- **WHAT THIS TASK INVOLVES**
The listing below contains a span that opens with the line containing "(* ===== verification/Json.v ===== *)" and closes with the line containing "A number is". Return that span exactly.

- **ENTRIES SUPPLIED**
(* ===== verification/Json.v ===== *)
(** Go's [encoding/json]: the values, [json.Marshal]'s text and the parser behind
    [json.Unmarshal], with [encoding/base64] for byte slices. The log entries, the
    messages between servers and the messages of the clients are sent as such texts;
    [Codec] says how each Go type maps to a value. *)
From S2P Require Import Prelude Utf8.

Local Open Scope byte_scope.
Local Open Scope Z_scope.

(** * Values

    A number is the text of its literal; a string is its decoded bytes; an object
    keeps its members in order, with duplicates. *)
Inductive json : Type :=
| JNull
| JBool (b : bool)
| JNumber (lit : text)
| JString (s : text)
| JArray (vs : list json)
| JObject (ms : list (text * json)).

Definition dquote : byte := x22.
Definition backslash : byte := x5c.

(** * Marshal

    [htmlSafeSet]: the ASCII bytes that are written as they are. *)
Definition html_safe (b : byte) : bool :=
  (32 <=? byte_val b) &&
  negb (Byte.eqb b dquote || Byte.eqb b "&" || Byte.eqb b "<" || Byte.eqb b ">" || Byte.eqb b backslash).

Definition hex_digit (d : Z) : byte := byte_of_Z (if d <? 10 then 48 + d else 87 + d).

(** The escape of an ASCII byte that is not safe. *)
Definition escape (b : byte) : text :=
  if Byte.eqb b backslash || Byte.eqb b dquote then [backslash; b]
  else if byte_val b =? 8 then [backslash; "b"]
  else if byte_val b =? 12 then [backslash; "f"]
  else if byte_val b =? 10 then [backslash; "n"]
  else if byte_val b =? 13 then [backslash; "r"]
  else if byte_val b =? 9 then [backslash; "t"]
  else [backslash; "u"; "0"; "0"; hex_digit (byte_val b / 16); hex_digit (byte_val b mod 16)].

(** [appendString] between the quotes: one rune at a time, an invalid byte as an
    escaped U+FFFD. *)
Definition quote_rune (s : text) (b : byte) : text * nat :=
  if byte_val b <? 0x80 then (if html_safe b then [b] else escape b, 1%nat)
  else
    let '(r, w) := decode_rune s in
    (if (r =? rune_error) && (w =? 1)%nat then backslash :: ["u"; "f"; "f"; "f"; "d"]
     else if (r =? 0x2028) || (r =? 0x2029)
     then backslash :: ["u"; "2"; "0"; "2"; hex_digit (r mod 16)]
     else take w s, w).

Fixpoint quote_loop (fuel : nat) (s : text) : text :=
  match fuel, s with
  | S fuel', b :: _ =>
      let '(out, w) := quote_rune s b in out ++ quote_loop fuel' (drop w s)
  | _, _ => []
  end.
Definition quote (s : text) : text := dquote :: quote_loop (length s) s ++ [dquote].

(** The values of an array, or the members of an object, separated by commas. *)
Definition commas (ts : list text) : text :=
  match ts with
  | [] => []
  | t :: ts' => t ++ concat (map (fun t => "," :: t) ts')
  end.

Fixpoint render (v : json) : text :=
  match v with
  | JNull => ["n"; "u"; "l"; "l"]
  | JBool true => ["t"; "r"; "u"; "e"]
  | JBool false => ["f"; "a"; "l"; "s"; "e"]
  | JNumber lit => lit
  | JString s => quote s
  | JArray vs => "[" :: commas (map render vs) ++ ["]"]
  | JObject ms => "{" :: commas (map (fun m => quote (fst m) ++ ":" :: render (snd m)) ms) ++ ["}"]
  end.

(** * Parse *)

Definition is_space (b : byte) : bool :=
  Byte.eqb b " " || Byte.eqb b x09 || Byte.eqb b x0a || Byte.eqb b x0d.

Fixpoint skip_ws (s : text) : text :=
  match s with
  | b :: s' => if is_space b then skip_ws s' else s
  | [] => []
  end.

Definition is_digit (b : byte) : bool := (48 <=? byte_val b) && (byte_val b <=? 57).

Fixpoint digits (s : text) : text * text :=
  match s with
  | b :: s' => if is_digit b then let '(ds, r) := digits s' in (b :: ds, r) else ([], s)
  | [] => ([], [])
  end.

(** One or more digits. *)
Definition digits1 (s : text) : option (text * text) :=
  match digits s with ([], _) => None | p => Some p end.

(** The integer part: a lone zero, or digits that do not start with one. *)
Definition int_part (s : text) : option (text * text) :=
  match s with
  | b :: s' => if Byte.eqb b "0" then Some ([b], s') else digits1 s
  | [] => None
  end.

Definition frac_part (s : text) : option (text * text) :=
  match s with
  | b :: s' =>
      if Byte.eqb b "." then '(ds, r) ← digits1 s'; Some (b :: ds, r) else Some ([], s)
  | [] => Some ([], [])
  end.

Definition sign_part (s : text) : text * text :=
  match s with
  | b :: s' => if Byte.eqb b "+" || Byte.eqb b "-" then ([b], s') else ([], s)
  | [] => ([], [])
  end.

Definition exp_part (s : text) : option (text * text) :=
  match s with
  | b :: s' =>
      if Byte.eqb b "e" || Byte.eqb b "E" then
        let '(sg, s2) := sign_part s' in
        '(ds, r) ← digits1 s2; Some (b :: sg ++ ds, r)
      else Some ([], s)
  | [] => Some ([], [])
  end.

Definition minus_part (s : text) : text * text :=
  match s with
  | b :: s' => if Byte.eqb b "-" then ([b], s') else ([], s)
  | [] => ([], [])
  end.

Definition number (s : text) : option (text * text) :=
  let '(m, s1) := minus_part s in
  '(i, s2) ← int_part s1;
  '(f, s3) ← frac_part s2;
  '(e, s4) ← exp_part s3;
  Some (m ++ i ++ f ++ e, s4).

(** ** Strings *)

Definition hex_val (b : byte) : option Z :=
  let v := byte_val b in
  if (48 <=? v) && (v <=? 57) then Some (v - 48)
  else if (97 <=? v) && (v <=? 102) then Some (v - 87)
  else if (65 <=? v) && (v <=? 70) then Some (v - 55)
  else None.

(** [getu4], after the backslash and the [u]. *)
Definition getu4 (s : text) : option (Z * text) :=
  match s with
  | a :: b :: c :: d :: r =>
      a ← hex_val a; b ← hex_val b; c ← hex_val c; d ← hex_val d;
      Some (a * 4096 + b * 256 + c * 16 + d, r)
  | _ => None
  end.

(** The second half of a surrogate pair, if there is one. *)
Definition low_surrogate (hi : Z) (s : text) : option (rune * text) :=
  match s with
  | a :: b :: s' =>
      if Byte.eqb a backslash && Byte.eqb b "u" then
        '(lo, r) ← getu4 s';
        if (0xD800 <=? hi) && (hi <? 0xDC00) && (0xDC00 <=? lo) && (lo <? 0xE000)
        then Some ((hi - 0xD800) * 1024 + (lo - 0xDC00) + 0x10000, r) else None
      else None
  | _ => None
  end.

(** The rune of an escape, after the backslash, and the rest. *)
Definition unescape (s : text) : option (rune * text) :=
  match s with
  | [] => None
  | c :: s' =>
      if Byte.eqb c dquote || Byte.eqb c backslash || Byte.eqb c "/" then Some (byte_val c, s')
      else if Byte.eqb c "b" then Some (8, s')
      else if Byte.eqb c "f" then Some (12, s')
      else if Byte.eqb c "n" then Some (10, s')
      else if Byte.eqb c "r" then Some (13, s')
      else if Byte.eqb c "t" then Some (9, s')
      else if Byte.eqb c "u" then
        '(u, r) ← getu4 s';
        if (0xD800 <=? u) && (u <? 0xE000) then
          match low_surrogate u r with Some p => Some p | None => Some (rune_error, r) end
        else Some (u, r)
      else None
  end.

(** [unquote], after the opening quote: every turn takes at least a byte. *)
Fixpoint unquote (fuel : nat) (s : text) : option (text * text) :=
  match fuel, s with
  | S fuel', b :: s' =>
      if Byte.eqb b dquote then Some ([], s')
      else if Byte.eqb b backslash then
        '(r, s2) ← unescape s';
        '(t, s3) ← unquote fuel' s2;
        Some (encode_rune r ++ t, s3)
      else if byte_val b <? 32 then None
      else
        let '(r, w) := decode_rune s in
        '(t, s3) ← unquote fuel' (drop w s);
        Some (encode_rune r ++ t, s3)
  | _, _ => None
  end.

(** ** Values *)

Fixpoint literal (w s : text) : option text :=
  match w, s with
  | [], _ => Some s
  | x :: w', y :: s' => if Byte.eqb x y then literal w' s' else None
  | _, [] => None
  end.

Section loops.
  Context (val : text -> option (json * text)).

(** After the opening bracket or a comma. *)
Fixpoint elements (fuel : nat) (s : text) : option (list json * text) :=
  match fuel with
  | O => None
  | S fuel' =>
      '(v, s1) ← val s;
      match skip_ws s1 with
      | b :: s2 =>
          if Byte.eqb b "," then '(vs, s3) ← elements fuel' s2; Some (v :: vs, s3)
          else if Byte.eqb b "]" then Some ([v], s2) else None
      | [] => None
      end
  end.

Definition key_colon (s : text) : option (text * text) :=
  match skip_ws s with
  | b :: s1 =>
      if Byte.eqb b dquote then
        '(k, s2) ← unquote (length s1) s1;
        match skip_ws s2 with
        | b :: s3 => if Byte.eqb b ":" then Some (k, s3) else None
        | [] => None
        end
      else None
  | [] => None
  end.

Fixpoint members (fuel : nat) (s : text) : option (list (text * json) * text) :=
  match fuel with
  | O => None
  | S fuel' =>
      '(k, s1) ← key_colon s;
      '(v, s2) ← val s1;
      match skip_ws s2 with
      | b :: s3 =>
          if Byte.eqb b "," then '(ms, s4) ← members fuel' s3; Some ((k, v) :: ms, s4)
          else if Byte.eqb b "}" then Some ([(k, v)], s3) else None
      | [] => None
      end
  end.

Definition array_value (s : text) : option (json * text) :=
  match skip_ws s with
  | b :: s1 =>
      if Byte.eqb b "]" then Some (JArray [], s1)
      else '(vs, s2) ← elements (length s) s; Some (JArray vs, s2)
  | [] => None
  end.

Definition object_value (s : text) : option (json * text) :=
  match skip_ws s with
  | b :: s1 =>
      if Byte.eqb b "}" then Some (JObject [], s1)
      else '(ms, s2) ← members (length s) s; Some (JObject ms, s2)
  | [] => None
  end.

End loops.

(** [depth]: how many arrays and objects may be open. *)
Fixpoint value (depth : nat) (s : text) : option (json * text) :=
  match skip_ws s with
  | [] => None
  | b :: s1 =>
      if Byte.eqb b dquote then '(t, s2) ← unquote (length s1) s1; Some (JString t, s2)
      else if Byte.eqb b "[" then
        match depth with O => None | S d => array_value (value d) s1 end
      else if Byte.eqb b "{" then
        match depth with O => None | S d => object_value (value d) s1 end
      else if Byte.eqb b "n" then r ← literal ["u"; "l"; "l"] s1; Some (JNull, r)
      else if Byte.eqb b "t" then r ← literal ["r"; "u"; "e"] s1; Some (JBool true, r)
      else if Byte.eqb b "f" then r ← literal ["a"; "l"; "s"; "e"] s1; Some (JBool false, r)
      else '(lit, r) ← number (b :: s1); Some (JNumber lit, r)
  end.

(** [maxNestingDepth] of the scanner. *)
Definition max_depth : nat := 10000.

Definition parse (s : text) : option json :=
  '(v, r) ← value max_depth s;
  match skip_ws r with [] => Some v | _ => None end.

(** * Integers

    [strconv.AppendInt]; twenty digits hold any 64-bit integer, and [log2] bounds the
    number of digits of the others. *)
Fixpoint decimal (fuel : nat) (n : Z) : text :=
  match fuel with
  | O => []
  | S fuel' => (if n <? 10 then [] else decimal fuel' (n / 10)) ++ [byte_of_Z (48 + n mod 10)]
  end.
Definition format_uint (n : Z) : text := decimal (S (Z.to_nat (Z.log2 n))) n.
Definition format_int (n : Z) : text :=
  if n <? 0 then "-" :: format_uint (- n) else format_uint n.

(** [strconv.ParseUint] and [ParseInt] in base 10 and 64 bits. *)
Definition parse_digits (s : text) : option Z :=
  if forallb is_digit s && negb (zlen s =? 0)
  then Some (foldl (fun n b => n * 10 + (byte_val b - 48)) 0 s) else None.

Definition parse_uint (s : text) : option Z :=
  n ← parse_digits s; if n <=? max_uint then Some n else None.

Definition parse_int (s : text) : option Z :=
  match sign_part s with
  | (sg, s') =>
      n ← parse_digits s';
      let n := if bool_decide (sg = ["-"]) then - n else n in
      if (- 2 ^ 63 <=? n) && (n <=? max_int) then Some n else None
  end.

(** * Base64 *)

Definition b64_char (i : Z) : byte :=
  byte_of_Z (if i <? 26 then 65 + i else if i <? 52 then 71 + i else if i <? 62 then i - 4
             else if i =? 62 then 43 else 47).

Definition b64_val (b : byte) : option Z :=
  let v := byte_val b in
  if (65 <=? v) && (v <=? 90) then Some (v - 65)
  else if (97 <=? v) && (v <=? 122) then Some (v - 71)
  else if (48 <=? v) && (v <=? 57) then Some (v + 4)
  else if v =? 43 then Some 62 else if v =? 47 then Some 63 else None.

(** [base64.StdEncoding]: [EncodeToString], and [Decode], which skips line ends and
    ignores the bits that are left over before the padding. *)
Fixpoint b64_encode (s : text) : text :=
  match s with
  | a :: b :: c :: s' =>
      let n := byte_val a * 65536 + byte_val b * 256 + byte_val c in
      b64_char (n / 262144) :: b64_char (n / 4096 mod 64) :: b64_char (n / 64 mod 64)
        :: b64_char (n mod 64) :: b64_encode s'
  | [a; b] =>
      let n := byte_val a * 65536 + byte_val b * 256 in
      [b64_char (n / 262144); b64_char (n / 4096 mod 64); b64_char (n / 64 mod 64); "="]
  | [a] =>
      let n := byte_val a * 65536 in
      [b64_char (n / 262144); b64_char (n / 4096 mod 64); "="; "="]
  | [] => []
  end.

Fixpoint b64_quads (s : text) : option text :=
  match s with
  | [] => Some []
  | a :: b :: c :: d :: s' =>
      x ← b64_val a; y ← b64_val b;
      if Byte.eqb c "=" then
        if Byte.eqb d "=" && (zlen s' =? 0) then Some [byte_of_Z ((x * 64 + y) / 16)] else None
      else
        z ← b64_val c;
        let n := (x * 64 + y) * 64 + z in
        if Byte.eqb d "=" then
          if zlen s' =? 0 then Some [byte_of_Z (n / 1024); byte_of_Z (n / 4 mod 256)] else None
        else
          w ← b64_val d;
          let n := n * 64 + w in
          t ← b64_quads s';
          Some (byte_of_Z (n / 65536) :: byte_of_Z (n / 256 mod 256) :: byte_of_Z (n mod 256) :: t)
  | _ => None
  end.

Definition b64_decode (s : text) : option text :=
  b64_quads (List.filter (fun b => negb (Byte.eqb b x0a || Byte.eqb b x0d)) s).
* * *
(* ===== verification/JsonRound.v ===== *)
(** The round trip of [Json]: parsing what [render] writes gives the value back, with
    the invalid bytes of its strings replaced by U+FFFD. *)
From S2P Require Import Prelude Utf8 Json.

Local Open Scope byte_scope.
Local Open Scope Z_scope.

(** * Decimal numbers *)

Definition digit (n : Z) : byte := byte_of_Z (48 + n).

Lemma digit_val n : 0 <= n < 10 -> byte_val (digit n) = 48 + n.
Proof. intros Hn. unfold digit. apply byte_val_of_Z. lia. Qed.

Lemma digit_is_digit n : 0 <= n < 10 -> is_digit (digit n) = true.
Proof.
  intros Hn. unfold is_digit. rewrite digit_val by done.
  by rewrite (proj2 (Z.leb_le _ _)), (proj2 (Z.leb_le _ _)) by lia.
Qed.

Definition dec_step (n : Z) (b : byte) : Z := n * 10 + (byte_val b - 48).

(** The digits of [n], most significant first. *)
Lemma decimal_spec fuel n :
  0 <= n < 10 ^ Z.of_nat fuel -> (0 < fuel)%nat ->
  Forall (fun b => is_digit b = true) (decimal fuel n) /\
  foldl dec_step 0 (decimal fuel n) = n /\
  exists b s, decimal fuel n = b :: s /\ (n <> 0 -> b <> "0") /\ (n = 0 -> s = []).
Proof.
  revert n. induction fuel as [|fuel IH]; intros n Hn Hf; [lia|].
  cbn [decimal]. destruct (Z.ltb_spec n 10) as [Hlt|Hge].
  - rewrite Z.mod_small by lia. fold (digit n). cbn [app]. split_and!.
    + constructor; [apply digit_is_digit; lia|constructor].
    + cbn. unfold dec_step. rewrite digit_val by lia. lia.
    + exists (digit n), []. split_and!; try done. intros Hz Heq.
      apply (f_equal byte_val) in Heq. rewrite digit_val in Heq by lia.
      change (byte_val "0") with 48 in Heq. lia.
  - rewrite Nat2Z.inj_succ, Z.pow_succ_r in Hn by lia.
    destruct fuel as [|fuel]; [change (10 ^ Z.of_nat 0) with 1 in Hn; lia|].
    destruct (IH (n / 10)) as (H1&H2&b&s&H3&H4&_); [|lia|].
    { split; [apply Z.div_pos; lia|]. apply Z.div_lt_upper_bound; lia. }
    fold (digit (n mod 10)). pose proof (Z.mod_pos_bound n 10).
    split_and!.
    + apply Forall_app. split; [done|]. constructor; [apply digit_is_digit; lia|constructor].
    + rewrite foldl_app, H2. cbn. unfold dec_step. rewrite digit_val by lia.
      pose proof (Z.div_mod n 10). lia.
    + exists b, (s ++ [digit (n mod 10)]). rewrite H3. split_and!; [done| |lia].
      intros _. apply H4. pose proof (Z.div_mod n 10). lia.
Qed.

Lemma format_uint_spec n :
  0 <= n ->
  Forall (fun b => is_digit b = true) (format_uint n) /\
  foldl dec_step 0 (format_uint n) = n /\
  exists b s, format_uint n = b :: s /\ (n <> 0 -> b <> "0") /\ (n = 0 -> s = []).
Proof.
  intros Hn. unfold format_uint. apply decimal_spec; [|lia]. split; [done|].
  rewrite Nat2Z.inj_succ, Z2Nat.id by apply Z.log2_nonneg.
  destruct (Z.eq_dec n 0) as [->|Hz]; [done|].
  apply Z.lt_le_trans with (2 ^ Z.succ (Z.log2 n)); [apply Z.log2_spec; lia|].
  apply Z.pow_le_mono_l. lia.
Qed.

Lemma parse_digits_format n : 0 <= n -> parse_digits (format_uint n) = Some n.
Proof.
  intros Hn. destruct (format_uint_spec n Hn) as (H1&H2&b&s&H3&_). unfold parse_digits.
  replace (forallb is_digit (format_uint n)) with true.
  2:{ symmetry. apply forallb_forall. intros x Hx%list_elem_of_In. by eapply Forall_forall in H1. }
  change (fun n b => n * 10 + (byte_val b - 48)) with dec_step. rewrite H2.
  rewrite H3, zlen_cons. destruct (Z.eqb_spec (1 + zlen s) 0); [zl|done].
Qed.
...
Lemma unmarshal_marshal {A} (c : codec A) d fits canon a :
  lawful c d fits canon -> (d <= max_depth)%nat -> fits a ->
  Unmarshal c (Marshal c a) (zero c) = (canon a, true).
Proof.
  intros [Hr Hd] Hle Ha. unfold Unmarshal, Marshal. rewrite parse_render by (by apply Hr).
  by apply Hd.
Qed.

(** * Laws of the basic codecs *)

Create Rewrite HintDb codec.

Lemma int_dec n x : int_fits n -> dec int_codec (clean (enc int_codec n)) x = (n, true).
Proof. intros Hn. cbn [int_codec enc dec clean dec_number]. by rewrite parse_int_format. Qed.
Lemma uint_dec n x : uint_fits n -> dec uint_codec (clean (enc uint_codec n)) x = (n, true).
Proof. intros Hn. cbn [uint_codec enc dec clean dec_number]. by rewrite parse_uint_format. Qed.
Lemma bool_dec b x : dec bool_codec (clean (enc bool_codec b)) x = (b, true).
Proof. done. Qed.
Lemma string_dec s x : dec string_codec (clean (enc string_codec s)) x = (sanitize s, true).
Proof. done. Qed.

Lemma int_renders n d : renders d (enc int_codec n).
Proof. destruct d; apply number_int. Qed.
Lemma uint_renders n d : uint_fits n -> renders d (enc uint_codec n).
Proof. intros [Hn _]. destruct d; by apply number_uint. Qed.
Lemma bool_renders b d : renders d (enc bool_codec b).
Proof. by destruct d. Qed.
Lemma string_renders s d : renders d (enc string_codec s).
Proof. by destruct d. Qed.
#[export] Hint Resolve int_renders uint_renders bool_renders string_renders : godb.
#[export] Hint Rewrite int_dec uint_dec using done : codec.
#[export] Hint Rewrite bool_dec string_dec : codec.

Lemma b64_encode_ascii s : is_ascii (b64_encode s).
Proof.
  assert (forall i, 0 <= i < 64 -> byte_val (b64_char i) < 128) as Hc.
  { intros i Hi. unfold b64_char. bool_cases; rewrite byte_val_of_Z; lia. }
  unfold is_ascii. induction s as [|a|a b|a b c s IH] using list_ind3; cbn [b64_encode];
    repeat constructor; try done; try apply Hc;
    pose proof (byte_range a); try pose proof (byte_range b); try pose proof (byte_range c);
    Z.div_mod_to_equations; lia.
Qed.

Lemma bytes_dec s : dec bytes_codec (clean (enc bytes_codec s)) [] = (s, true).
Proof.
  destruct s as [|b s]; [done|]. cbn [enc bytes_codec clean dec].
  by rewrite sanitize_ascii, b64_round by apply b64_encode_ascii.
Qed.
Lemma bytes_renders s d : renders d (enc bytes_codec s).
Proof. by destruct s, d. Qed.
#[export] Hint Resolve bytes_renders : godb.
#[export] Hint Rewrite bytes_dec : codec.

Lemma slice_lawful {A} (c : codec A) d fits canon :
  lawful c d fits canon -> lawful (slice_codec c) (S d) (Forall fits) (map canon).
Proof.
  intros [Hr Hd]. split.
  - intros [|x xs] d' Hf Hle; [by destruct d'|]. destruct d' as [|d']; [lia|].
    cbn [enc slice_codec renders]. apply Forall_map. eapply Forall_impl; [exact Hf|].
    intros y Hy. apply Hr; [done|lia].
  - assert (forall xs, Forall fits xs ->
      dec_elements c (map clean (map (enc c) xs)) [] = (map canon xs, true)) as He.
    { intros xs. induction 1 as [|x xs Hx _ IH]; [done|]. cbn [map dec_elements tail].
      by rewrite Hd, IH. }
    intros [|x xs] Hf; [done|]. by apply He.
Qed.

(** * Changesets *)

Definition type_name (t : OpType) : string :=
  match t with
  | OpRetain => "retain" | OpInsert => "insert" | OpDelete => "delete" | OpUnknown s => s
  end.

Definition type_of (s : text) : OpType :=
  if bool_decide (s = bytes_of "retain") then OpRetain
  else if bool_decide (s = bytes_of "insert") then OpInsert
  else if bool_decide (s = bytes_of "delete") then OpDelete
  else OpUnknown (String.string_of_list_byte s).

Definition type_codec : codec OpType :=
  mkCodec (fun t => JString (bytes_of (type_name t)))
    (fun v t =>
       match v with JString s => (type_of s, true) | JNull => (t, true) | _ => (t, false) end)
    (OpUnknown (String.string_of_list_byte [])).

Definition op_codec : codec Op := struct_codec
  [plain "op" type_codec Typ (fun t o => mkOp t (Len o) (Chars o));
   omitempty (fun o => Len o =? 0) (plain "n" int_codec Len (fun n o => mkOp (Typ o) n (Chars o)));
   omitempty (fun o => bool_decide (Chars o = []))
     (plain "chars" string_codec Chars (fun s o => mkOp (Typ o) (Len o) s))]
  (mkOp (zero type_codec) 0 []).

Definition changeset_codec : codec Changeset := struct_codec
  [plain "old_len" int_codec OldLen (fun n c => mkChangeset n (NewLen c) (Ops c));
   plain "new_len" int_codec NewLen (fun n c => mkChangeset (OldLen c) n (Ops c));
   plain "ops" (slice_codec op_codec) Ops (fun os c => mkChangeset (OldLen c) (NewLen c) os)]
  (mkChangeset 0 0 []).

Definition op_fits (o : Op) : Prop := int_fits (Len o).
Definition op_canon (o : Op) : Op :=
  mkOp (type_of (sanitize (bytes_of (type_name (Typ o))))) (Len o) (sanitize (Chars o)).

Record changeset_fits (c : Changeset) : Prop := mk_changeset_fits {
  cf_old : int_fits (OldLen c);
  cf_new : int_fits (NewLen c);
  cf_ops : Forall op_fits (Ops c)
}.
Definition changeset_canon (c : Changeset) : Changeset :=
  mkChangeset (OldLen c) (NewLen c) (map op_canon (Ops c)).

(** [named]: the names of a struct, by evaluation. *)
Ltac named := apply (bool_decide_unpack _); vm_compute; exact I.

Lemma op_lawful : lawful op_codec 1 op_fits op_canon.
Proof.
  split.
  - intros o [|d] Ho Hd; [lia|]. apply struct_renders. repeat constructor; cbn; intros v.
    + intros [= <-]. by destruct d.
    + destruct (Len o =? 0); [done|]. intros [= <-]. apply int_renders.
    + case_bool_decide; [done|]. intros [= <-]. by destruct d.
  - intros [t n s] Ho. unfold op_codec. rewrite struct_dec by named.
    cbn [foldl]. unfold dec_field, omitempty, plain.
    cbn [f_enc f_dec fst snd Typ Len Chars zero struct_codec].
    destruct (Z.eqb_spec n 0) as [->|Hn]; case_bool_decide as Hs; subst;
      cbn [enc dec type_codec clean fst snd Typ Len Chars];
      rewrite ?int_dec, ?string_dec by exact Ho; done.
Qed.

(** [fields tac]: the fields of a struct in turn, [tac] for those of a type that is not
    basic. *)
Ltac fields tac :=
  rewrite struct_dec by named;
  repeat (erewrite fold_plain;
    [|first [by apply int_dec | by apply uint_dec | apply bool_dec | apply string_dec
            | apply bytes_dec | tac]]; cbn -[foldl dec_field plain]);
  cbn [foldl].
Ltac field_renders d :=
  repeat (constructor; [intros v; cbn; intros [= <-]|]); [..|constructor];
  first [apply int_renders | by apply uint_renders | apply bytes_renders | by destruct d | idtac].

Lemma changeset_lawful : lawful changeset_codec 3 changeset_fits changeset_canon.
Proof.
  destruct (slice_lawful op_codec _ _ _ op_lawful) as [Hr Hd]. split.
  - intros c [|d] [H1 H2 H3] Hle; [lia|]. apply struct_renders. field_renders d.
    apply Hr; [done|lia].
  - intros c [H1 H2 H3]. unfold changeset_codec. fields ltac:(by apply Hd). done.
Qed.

- **OUTPUT OF THE EXERCISE**
(* ===== verification/Json.v ===== *)
(** Go's [encoding/json]: the values, [json.Marshal]'s text and the parser behind
    [json.Unmarshal], with [encoding/base64] for byte slices. The log entries, the
    messages between servers and the messages of the clients are sent as such texts;
    [Codec] says how each Go type maps to a value. *)
From S2P Require Import Prelude Utf8.

Local Open Scope byte_scope.
Local Open Scope Z_scope.

(** * Values

    A number is the text of its literal; a string is its decoded bytes; an object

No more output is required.